OBJECTIVE: To describe the types of first-line therapies and compare overall survival between therapies used for patients with advanced NSCLC in an integrated health care system.

METHODS: This retrospective cohort study included patients aged 18 years or older from Kaiser Permanente California with a diagnosis of stage IIIB/IV NSCLC. First systemic treatment date occurred from January 1, 2008, through September 30, 2013. Overall survival was measured as the number of months from initial treatment until death, end of enrollment, or September 30, 2014. Treatment regimens were categorized into 6 mutually exclusive groups: platinum doublets; pemetrexed-based, bevacizumab-based, and pemetrexed + bevacizumab-based combinations; singlets; and tyrosine-kinase inhibitors (TKIs). Survival was compared using Kaplan-Meier curves and adjusted Cox proportional hazard models. Subgroup analyses were performed by age group and by nonsquamous histology.

RESULTS: Of 2,081 patients, approximately half (52.3%) received platinum doublets, followed by TKIs (19.0%), pemetrexed-based regimens (13.4%), bevacizumab-regimens (8.0%), singlets (5.5%), and pemetrexed + bevacizumab-based combinations (1.8%). Median survival was longest for pemetrexed + bevacizumab-based combinations (18.5 months), followed by bevacizumab-based regimens (14.5), TKIs (12.7), pemetrexed-based regimens (10.4), doublets (9.2), and singlets (5.3). There was a significantly reduced risk of mortality for pemetrexed + bevacizumab-based combinations (HR = 0.64; 95% CI = 0.42-0.94) and TKIs (HR = 0.83; 95% CI = 0.73-0.94) compared with doublets. Singlets were associated with an increased risk of mortality (HR = 1.50; 95% CI = 1.22-1.84). Subgroup analysis among patients aged 65 years and over found no significant differences among treatment groups, with the exception of singlets, which were associated with an increased risk of mortality compared with doublets (HR = 1.51; 95% CI = 1.20-1.90). Among patients under aged 65 years, pemetrexed + bevacizumab-based combinations (HR = 0.36; 95% CI = 0.21-0.64) and TKIs (HR = 0.76; 95% CI = 0.59-0.97) were associated with a reduced risk of mortality, and singlets were associated with an increased risk (HR = 1.85; 95% CI = 1.17-2.92).

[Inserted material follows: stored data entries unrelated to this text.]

Lemma build_all_ok m chunks :
  0 < m.(mnext) → Forall (λ keys, masks_ok keys ∧ keys_size keys ≤ STANDARD_VECTOR_SIZE) chunks →
  ∃ t m', build_all m chunks = Ret (t, m') ∧ collected m.(mnext) t m' (concat (kept_keys <$> chunks)) ∧ t.(hash_map) = None.
Proof.
  intros Hm Hok. destruct (ofold_prefix (λ pre st, collected m.(mnext) st.1 st.2 (concat (kept_keys <$> pre)) ∧ st.1.(hash_map) = None) (λ st keys, Build st.1 keys st.2) chunks (new_table, m)) as ([t m'] & E & Hc & Hn).
  - split; [by apply new_table_ok|done].
  - intros pre keys [t m1] (post & El) [Hc Hn]. cbn [fst snd] in *. rewrite El in Hok. apply Forall_app in Hok as [_ [[Hmk Hsz] _]%Forall_cons].
    destruct (Build_table_ok m.(mnext) t m1 _ keys Hc Hmk Hsz) as (t' & m' & E & Hc' & _). exists (t', m'). split; [done|]. cbn [fst snd]. rewrite fmap_app, concat_app. cbn [fmap list_fmap concat]. rewrite app_nil_r.
    split; [done|]. revert E. unfold Build. destruct (_ =? 0); [intros [= <- _]; done|]. destruct (PrepareKeys keys _) as [[[own b] k]| | |]; try done. orun. destruct (k =? 0); [intros [= <- _]; done|].
    destruct (hash_rows _ _ _ _ _); try done. orun. destruct (ofold _ _ (m1, [])); try done. orun. intros [= <- _]. done.
  - exists t, m'. done.
Qed.

Lemma par_start_ok lo t m ks parts :
  collected lo t m ks → Z.of_nat (length ks) ≤ 2 ^ 62 → map_ok t →
  let t1 := InitializePointerTable (Unpartition t) in concat parts = t1.(data_collection) →
  ∃ K k all st0, 10 ≤ k ∧ t1.(bitmask) = Some (2 ^ k - 1) ∧ par_start t1 parts m = Ret st0 ∧ NoDup all ∧ (∀ q, q ∈ all → q ≠ 0) ∧ K <$> all ≡ₚ ks ∧ par_inv K (2 ^ k - 1) (Z.to_nat (2 ^ k)) all [] st0.
Proof.
  intros [Ht Hp Hlo (ps & Hps & Hnd & Hall)] Hlen Hm t1 Hparts. pose proof (Forall2_length _ _ _ Hall) as Hpl. assert (data_collection t1 = concat t.(sink_collection)) as Hdata by done.
  assert (Count (Unpartition t) = Z.of_nat (length ks)) as Hcount by (unfold Count, Unpartition; cbn [data_collection]; by rewrite Hps, Hpl).
  destruct (pointer_table_ok (Unpartition t) Hm ltac:(lia)) as (k & Hk & Hmap & Hmask). destruct (rows_keys m ps ks lo Hall) as (K & HK & Hrows). fold t1 in Hmap, Hmask. clearbody t1.
  exists K, k, ps. unfold par_start. rewrite Hmap. orun. eexists. split_and!; [done|done|done|done| |by rewrite HK|].
  { intros q [i Hi]%list_elem_of_lookup. destruct (Forall2_lookup_l _ _ _ _ _ Hall Hi) as (r & _ & Hr & _). lia. }
  assert (rows_left ((λ cs, mkInserter cs [] Fresh) <$> parts) = concat (concat parts)) as Hleft.
  { clear. unfold rows_left. induction parts as [|cs parts IH]; [done|]. csimpl. rewrite IH, concat_app. done. }
  split; cbn [table row_memory inserters]; [by rewrite length_replicate|by rewrite app_nil_l, Hleft, Hparts, Hdata|by intros q ?%elem_of_nil| |].
  - apply Forall_fmap, Forall_forall. intros cs Hcs. split_and!; cbn [batch chunks_left at_]; [constructor| |done]. intros q Hq. apply Hrows. rewrite <- Hps, <- Hdata, <- Hparts, <- Hleft.
    apply list_elem_of_lookup in Hcs as [i Hi]. apply (elem_of_rows_left _ i (mkInserter cs [] Fresh)); [by rewrite list_lookup_fmap, Hi|done].
  - intros b p [-> _]%lookup_replicate. exists []. split_and!; [done|constructor|]. intros q. split; [by intros ?%elem_of_nil|by intros [?%elem_of_nil _]].
Qed.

CONCLUSIONS: In this cohort of patients with advanced NSCLC, patients received a platinum agent with or without bevacizumab or pemetrexed, a TKI, or a single agent. Younger patients (aged < 65 years) receiving bevacizumab + pemetrexed-based combinations had a survival advantage over those receiving platinum doublets, and this finding merits further investigation. Younger patients receiving TKIs also had longer survival. Compared with platinum doublets, we found no survival advantage for older patients receiving bevacizumab or pemetrexed, which suggests that combination therapy of a platinum agent and taxane, such as carboplatin and paclitaxel, could be a reasonable option for older patients who are not candidates for targeted therapy.

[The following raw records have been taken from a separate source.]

Lemma InitializeAppend_ok c : let '(before, s) := InitializeAppend c in
  concat (chunk_data <$> before) ++ s.(chunk_data) = all_chunks c ∨
  concat (chunk_data <$> before) ++ s.(chunk_data) = all_chunks c ++ [[]].
Proof.
  unfold InitializeAppend, all_chunks. set (segs := match segments c with [] => _ | _ => _ end).
  assert (segs ≠ []) as Hne by (subst segs; by destruct (segments c)).
  assert (concat (chunk_data <$> segs) = concat (chunk_data <$> segments c)) as <- by (subst segs; by destruct (segments c)).
  pose proof (removelast_last segs (mkSegment [] 0) Hne) as E. set (s := List.last _ _) in *.
  assert (concat (chunk_data <$> segs) = concat (chunk_data <$> removelast segs) ++ chunk_data s) as ->.
  { rewrite E at 1. rewrite fmap_app, concat_app. cbn. by rewrite app_nil_r. }
  destruct (chunk_data s) eqn:Es; [right|by left; rewrite Es]. cbn. by rewrite Es, app_nil_r.
Qed.

Lemma Append_ok c input :
  collection_ok c → ∃ c', Append c input = Ret c' ∧ collection_ok c' ∧ all_rows c' = all_rows c ++ input.
Proof.
  intros [Hc Hf]. pose proof (InitializeAppend_ok c) as Hi. unfold Append. destruct (InitializeAppend c) as [before segment] eqn:E.
  assert (segment.(chunk_data) ≠ []) as Hne.
  { unfold InitializeAppend in E. injection E as _ <-. destruct (chunk_data (List.last _ _)) eqn:El; [cbn|by rewrite El].
    by destruct (chunk_data _). }
  assert (Forall chunk_fits (concat (chunk_data <$> before) ++ segment.(chunk_data))) as Hfit.
  { destruct Hi as [-> | ->]; [done|]. apply Forall_app. split; [done|]. apply Forall_singleton. unfold chunk_fits, STANDARD_VECTOR_SIZE. cbn. lia. }
  assert (concat (concat (chunk_data <$> before) ++ segment.(chunk_data)) = all_rows c) as Hr.
  { unfold all_rows. destruct Hi as [-> | ->]; [done|]. rewrite concat_app. cbn. by rewrite app_nil_r. }
  apply Forall_app in Hfit as [Hf0 Hf1].
  destruct (append_loop_ok (S (length input)) segment input) as (s & -> & Es & Hs & Hsc); [lia|done|done|].
  orun. eexists. split; [done|].
  assert (all_rows (mkCollection (before ++ [mkSegment (chunk_data s) (seg_count s + Z.of_nat (length input))]) (count_ c + Z.of_nat (length input)))
    = all_rows c ++ input) as Hall.
  { unfold all_rows at 1, all_chunks. cbn [segments]. rewrite fmap_app, !concat_app. cbn. rewrite app_nil_r, Es.
    rewrite app_assoc. f_equal. rewrite <-concat_app. exact Hr. }
  split; [|done]. split; [rewrite Hall, length_app; cbn; lia|].
  unfold all_chunks. cbn [segments]. rewrite fmap_app, concat_app. cbn. rewrite app_nil_r. by apply Forall_app.
Qed.

Lemma Combine_ok c other :
  collection_ok c → collection_ok other →
  collection_ok (Combine c other) ∧ all_rows (Combine c other) = all_rows c ++ all_rows other.
Proof.
  intros [Hc Hf] [Hc' Hf']. unfold Combine. destruct (Z.eqb_spec (count_ other) 0) as [E|E].
  - split; [done|]. assert (all_rows other = []) as ->; [|by rewrite app_nil_r].
    apply length_zero_iff_nil. lia.
  - assert (all_rows (mkCollection (segments c ++ segments other) (count_ c + count_ other)) = all_rows c ++ all_rows other) as Hr.
    { unfold all_rows, all_chunks. cbn [segments]. by rewrite fmap_app, !concat_app. }
    split; [|done]. split; [rewrite Hr, length_app; cbn; lia|].
    unfold all_chunks. cbn [segments]. rewrite fmap_app, concat_app. by apply Forall_app.
Qed.

Lemma ChunkCount_ok c : ChunkCount c = Z.of_nat (length (all_chunks c)).
Proof.
  unfold ChunkCount, all_chunks. enough (∀ segs n, fold_left (λ n s, n + Z.of_nat (length s.(chunk_data))) segs n
    = n + Z.of_nat (length (concat (chunk_data <$> segs)))) as -> by lia.
  induction segs as [|s segs IH]; intros n; [cbn; lia|]. cbn [fold_left fmap list_fmap concat]. rewrite IH, length_app. lia.
Qed.

Lemma FetchChunk_ok c i : 0 ≤ i < ChunkCount c → ∃ l, FetchChunk c i = Ret l ∧ all_chunks c !! Z.to_nat i = Some l.
Proof.
  rewrite ChunkCount_ok. unfold FetchChunk, all_chunks. generalize (segments c). intros segs. revert i.
  induction segs as [|s segs IH]; intros i Hi; [cbn in Hi; lia|].
  cbn [fetch_in fmap list_fmap concat] in *. rewrite length_app in Hi. destruct (Z.leb_spec (Z.of_nat (length (chunk_data s))) i).
  - destruct (IH (i - Z.of_nat (length (chunk_data s)))) as (l & -> & Hl); [lia|]. exists l. split; [done|].
    rewrite lookup_app_r by lia. by replace (Z.to_nat i - _)%nat with (Z.to_nat (i - Z.of_nat (length (chunk_data s)))) by lia.
  - rewrite (proj2 (Z.ltb_ge _ _)) by lia. destruct (lookup_lt_is_Some_2 (chunk_data s) (Z.to_nat i)) as [l Hl]; [lia|].
    exists l. rewrite Hl. split; [done|]. by rewrite lookup_app_l by lia.
Qed.
End Collection.
Arguments ColumnDataCollection : clear implicits.
Arguments ColumnDataCollectionSegment : clear implicits.

(** ** Slices have the selected rows *)

(** The first [count] entries of [sel] are rows below [n]. *)
Definition picks (sel : list Z) (count n : Z) : Prop :=
  count ≤ Z.of_nat (length sel) ∧ ∀ i, 0 ≤ i < count → 0 ≤ blk sel i < n.

Lemma picks_lookup sel count n i : picks sel count n → 0 ≤ i < count → sel !! Z.to_nat i = Some (blk sel i).
Proof. intros [Hl _] Hi. apply lookup_blk. lia. Qed.

Lemma sel_slice_ok current sel count n :
  picks sel count n → (∀ j, 0 ≤ j < n → is_Some (current !! Z.to_nat j)) → 0 ≤ count →
  ∃ d, sel_slice current sel count = Ret d ∧ ∀ i, 0 ≤ i < count → d !! Z.to_nat i = current !! Z.to_nat (blk sel i).
Proof.
  intros Hp Hcur Hc. unfold sel_slice.
  edestruct (ofold_seqZ (λ i d, length d = Z.to_nat i ∧ ∀ k, 0 ≤ k < i → d !! Z.to_nat k = current !! Z.to_nat (blk sel k)))
    as (d & -> & Hd); [exact Hc| | |].
  - split; [done|lia].
  - intros i d Hi [Hl Hd]. rewrite (read_at_Some sel i (blk sel i)) by (lia || (eapply picks_lookup; [done|lia])). orun.
    destruct Hp as [_ Hp]. specialize (Hp i ltac:(lia)). destruct (Hcur (blk sel i) Hp) as [x Hx].
    rewrite (read_at_Some current _ x) by (lia || done). orun. eexists. split; [done|]. split; [rewrite length_app; cbn; lia|].
    intros k Hk. destruct (decide (k = i)) as [->|].
    + rewrite lookup_app_r by lia. replace (Z.to_nat i - length d)%nat with 0%nat by lia. by rewrite Hx.
    + rewrite lookup_app_l by lia. apply Hd. lia.
  - exists d. split; [done|]. intros i Hi. apply Hd. lia.
Qed.

Definition constant_vec {T} (v : vec T) : bool := match v.(vector_type) with CONSTANT_VECTOR => true | _ => false end.

Lemma vec_ok_dictionary {T} (v : vec T) n j :
  vec_ok v n → v.(vector_type) = DICTIONARY_VECTOR → 0 ≤ j < n → is_Some (v.(dictionary) !! Z.to_nat j).
Proof.
  intros Hv E Hj. destruct (Hv j (or_introl Hj)) as (idx & Hidx & _). unfold vec_index in Hidx. rewrite E in Hidx.
  rewrite (proj2 (Z.ltb_ge _ _)) in Hidx by lia. by eexists.
Qed.

(** The sliced vector reads through the selection. *)
Lemma slice_vec_ok {T} (v : vec T) sel count n :
  vec_ok v n → picks sel count n → 0 ≤ count →
  ∃ v', slice_vec v sel count = Ret v' ∧ vec_ok v' count ∧ constant_vec v' = constant_vec v ∧
    (∀ i, 0 ≤ i < count → vec_index v' i = vec_index v (blk sel i) ∧ vec_row v' i = vec_row v (blk sel i)).
Proof.
  intros Hv Hp Hc.
  assert (∀ v', v'.(vdata) = v.(vdata) → v'.(validity) = v.(validity) → constant_vec v' = false → constant_vec v = false →
    (∀ i, 0 ≤ i < count → vec_index v' i = vec_index v (blk sel i)) →
    vec_ok v' count ∧ ∀ i, 0 ≤ i < count → vec_index v' i = vec_index v (blk sel i) ∧ vec_row v' i = vec_row v (blk sel i)) as Hgen.
  { intros v' Ed Ev Ec' Ec Hi. split.
    - intros i [Hi'|[_ Hk]]; [|unfold constant_vec in Ec'; by rewrite Hk in Ec'].
      destruct (Hv (blk sel i)) as (idx & H1 & H2 & H3 & H4); [left; by apply Hp|].
      exists idx. rewrite Hi, Ed, Ev by done. done.
    - intros i Hi'. split; [by apply Hi|]. unfold vec_row. by rewrite Hi, Ed, Ev. }
  unfold slice_vec. destruct (vector_type v) eqn:E.
  - eexists. split; [done|]. destruct (Hgen (mkVec DICTIONARY_VECTOR (vdata v) (validity v) sel)) as [H1 H2];
      [done|done|done|unfold constant_vec; by rewrite E| |]; [|split; [done|]; split; [unfold constant_vec; by rewrite E|done]].
    intros i Hi. unfold vec_index. cbn. rewrite E, (proj2 (Z.ltb_ge _ _)) by lia. by eapply picks_lookup.
  - exists v. split; [done|]. split_and!; [|done|].
    + intros i _. destruct (Hv 0) as (idx & H1 & H2); [right; done|]. exists idx. split; [|done]. unfold vec_index in *. by rewrite E in *.
    + intros i Hi. unfold vec_row, vec_index. by rewrite E.
  - destruct (sel_slice_ok (dictionary v) sel count n Hp) as (d & -> & Hd); [|done|].
    { intros j Hj. by eapply vec_ok_dictionary. }
    orun. eexists. split; [done|]. destruct (Hgen (mkVec DICTIONARY_VECTOR (vdata v) (validity v) d)) as [H1 H2];
      [done|done|done|unfold constant_vec; by rewrite E| |]; [|split; [done|]; split; [unfold constant_vec; by rewrite E|done]].
    intros i Hi. unfold vec_index. cbn. rewrite E. destruct Hp as [_ Hp]. rewrite !(proj2 (Z.ltb_ge _ _)) by (specialize (Hp i); lia).
    by apply Hd.
Qed.

(** A constant struct has constant children. *)
Definition constant_vector (t : Ty) : vector t → bool :=
  match t with
  | TScalar s => constant_vec
  | TStruct ts => λ v, constant_vec v.1
  | TList t => λ v, constant_vec v.1.1
  | TArray t n => λ v, constant_vec v.1
  end.

Fixpoint shape_ok (t : Ty) : vector t → Prop :=
  match t with
  | TScalar _ | TList _ | TArray _ _ => λ _, True
  | TStruct ts => λ v,
      (fix go ts : vectors ts → Prop :=
        match ts with
        | [] => λ _, True
        | t :: ts => λ vs, shape_ok t vs.1 ∧ (constant_vec v.1 = true → constant_vector t vs.1 = true) ∧ go ts vs.2
        end) ts v.2
  end.

Definition shapes_ok (constant : bool) (ts : list Ty) (vs : vectors ts) : Prop :=
  (fix go ts : vectors ts → Prop :=
    match ts with
    | [] => λ _, True
    | t :: ts => λ vs, shape_ok t vs.1 ∧ (constant = true → constant_vector t vs.1 = true) ∧ go ts vs.2
    end) ts vs.

Lemma constant_index {T} (v : vec T) i j : constant_vec v = true → vec_index v i = vec_index v j.
Proof. unfold constant_vec, vec_index. by destruct (vector_type v). Qed.

Lemma constant_row t v i j : shape_ok t v → constant_vector t v = true → row t v i = row t v j.
Proof.
  revert v. induction t as [s|ts IH|t IH|t n IH] using Ty_nested_ind; intros v Hs Hc; cbn [constant_vector] in Hc;
    cbn [vector row] in *; unfold vec_row; rewrite (constant_index _ i j Hc); try done.
  destruct v as [own vs]. cbn [fst snd] in *. destruct (match vec_index own j with None => _ | _ => _ end); [|done]. f_equal.
  change (struct_rows ts vs i = struct_rows ts vs j). change (shapes_ok (constant_vec own) ts vs) in Hs. rewrite Hc in Hs.
  clear Hc own. revert vs Hs. induction IH as [|t ts Ht _ IHts]; intros vs Hs; [done|].
  destruct Hs as (H1 & H2 & H3). change ((row t vs.1 i, struct_rows ts vs.2 i) = (row t vs.1 j, struct_rows ts vs.2 j)).
  rewrite (Ht vs.1) by auto. f_equal. by apply IHts.
Qed.

Definition slices (t : Ty) : Prop := ∀ v sel count n,
  vector_ok t v n → shape_ok t v → picks sel count n → 0 ≤ count →
  ∃ v', slice_vector t v sel count = Ret v' ∧ shape_ok t v' ∧ constant_vector t v' = constant_vector t v ∧
    (array_free t = true → vector_ok t v' count) ∧ ∀ i, 0 ≤ i < count → row t v' i = row t v (blk sel i).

DISCLOSURES: No outside funding supported this study. Rashid has received past funding from Bristol-Myers Squibb, Astellas, Novartis, and Pfizer. No other authors report any potential financial conflicts of interest. Study concept and design were primarily contributed by Spence and Hui, with input from the other authors. Hui, Spence, and Rashid took the lead in data collection, and data interpretation was performed by Schottinger, Millares, and Spence, assisted by the other authors. The manuscript was written primarily by Spence, along with Chang, and revised by Spence, with input from the other authors.